Exercise aim:
Set down each line of the data below exactly.

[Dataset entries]

+++

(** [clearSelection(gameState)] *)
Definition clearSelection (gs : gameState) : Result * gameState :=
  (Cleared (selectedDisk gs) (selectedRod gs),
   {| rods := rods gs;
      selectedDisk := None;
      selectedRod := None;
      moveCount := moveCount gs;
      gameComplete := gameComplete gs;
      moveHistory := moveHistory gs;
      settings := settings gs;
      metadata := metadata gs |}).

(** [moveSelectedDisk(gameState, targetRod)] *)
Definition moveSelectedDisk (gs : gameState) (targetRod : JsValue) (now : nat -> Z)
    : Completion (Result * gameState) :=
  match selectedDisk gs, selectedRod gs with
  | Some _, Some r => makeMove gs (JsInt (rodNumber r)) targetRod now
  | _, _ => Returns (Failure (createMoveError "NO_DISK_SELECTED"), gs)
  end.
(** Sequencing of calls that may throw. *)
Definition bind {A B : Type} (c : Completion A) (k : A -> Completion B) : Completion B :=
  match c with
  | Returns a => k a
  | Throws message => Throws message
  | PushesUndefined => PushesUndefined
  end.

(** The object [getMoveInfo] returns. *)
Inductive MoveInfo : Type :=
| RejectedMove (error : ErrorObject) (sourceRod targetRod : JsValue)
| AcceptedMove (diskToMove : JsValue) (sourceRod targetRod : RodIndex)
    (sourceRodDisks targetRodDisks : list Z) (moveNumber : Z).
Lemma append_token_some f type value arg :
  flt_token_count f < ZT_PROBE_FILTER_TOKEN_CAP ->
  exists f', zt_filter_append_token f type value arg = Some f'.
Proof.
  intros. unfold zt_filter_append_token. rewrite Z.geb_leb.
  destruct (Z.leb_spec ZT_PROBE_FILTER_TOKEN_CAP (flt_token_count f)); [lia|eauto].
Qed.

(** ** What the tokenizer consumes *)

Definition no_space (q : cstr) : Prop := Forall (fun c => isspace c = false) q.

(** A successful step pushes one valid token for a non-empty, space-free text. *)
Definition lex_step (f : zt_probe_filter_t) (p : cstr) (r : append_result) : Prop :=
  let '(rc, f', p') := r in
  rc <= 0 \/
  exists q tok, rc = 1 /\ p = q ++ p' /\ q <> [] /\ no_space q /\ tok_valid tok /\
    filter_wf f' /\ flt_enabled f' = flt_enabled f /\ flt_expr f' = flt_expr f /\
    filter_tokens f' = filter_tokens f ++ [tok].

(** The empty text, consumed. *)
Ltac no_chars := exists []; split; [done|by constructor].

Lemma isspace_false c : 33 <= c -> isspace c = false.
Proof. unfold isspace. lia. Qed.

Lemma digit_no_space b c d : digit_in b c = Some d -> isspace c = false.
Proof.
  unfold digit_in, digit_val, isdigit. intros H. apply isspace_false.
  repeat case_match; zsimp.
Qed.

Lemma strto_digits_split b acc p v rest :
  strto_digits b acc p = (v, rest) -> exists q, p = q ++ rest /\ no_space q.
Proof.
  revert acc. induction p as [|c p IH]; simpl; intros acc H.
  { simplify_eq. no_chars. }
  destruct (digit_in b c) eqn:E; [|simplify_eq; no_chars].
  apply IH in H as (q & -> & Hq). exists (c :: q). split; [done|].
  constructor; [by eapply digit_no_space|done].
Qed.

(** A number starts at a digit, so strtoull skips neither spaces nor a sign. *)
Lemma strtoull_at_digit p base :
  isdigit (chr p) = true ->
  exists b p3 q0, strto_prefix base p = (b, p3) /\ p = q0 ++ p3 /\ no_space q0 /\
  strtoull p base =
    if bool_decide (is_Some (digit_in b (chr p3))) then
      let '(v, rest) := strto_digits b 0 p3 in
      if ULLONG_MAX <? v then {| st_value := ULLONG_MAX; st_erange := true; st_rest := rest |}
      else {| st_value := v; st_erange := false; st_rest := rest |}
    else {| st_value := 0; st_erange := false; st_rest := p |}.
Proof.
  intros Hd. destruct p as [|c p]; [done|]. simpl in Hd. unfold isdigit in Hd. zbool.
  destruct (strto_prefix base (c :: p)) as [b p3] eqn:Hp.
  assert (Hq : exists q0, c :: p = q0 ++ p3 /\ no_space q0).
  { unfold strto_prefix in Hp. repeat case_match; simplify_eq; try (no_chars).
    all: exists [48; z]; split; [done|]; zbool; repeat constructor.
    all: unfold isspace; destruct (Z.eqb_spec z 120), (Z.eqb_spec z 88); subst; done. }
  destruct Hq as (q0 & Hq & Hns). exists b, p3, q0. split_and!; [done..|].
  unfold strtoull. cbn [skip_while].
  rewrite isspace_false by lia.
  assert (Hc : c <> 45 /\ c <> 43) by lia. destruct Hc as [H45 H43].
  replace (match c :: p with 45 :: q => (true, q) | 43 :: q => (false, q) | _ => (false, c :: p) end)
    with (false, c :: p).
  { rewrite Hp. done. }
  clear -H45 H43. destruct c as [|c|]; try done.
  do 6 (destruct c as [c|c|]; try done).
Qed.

+++

Problem solution:
(** [clearSelection(gameState)] *)
Definition clearSelection (gs : gameState) : Result * gameState :=
  (Cleared (selectedDisk gs) (selectedRod gs),
   {| rods := rods gs;
      selectedDisk := None;
      selectedRod := None;
      moveCount := moveCount gs;
      gameComplete := gameComplete gs;
      moveHistory := moveHistory gs;
      settings := settings gs;
      metadata := metadata gs |}).

(** [moveSelectedDisk(gameState, targetRod)] *)
Definition moveSelectedDisk (gs : gameState) (targetRod : JsValue) (now : nat -> Z)
    : Completion (Result * gameState) :=
  match selectedDisk gs, selectedRod gs with
  | Some _, Some r => makeMove gs (JsInt (rodNumber r)) targetRod now
  | _, _ => Returns (Failure (createMoveError "NO_DISK_SELECTED"), gs)
  end.
(** Sequencing of calls that may throw. *)
Definition bind {A B : Type} (c : Completion A) (k : A -> Completion B) : Completion B :=
  match c with
  | Returns a => k a
  | Throws message => Throws message
  | PushesUndefined => PushesUndefined
  end.

(** The object [getMoveInfo] returns. *)
Inductive MoveInfo : Type :=
| RejectedMove (error : ErrorObject) (sourceRod targetRod : JsValue)
| AcceptedMove (diskToMove : JsValue) (sourceRod targetRod : RodIndex)
    (sourceRodDisks targetRodDisks : list Z) (moveNumber : Z).
Lemma append_token_some f type value arg :
  flt_token_count f < ZT_PROBE_FILTER_TOKEN_CAP ->
  exists f', zt_filter_append_token f type value arg = Some f'.
Proof.
  intros. unfold zt_filter_append_token. rewrite Z.geb_leb.
  destruct (Z.leb_spec ZT_PROBE_FILTER_TOKEN_CAP (flt_token_count f)); [lia|eauto].
Qed.

(** ** What the tokenizer consumes *)

Definition no_space (q : cstr) : Prop := Forall (fun c => isspace c = false) q.

(** A successful step pushes one valid token for a non-empty, space-free text. *)
Definition lex_step (f : zt_probe_filter_t) (p : cstr) (r : append_result) : Prop :=
  let '(rc, f', p') := r in
  rc <= 0 \/
  exists q tok, rc = 1 /\ p = q ++ p' /\ q <> [] /\ no_space q /\ tok_valid tok /\
    filter_wf f' /\ flt_enabled f' = flt_enabled f /\ flt_expr f' = flt_expr f /\
    filter_tokens f' = filter_tokens f ++ [tok].

(** The empty text, consumed. *)
Ltac no_chars := exists []; split; [done|by constructor].

Lemma isspace_false c : 33 <= c -> isspace c = false.
Proof. unfold isspace. lia. Qed.

Lemma digit_no_space b c d : digit_in b c = Some d -> isspace c = false.
Proof.
  unfold digit_in, digit_val, isdigit. intros H. apply isspace_false.
  repeat case_match; zsimp.
Qed.

Lemma strto_digits_split b acc p v rest :
  strto_digits b acc p = (v, rest) -> exists q, p = q ++ rest /\ no_space q.
Proof.
  revert acc. induction p as [|c p IH]; simpl; intros acc H.
  { simplify_eq. no_chars. }
  destruct (digit_in b c) eqn:E; [|simplify_eq; no_chars].
  apply IH in H as (q & -> & Hq). exists (c :: q). split; [done|].
  constructor; [by eapply digit_no_space|done].
Qed.

(** A number starts at a digit, so strtoull skips neither spaces nor a sign. *)
Lemma strtoull_at_digit p base :
  isdigit (chr p) = true ->
  exists b p3 q0, strto_prefix base p = (b, p3) /\ p = q0 ++ p3 /\ no_space q0 /\
  strtoull p base =
    if bool_decide (is_Some (digit_in b (chr p3))) then
      let '(v, rest) := strto_digits b 0 p3 in
      if ULLONG_MAX <? v then {| st_value := ULLONG_MAX; st_erange := true; st_rest := rest |}
      else {| st_value := v; st_erange := false; st_rest := rest |}
    else {| st_value := 0; st_erange := false; st_rest := p |}.
Proof.
  intros Hd. destruct p as [|c p]; [done|]. simpl in Hd. unfold isdigit in Hd. zbool.
  destruct (strto_prefix base (c :: p)) as [b p3] eqn:Hp.
  assert (Hq : exists q0, c :: p = q0 ++ p3 /\ no_space q0).
  { unfold strto_prefix in Hp. repeat case_match; simplify_eq; try (no_chars).
    all: exists [48; z]; split; [done|]; zbool; repeat constructor.
    all: unfold isspace; destruct (Z.eqb_spec z 120), (Z.eqb_spec z 88); subst; done. }
  destruct Hq as (q0 & Hq & Hns). exists b, p3, q0. split_and!; [done..|].
  unfold strtoull. cbn [skip_while].
  rewrite isspace_false by lia.
  assert (Hc : c <> 45 /\ c <> 43) by lia. destruct Hc as [H45 H43].
  replace (match c :: p with 45 :: q => (true, q) | 43 :: q => (false, q) | _ => (false, c :: p) end)
    with (false, c :: p).
  { rewrite Hp. done. }
  clear -H45 H43. destruct c as [|c|]; try done.
  do 6 (destruct c as [c|c|]; try done).
Qed.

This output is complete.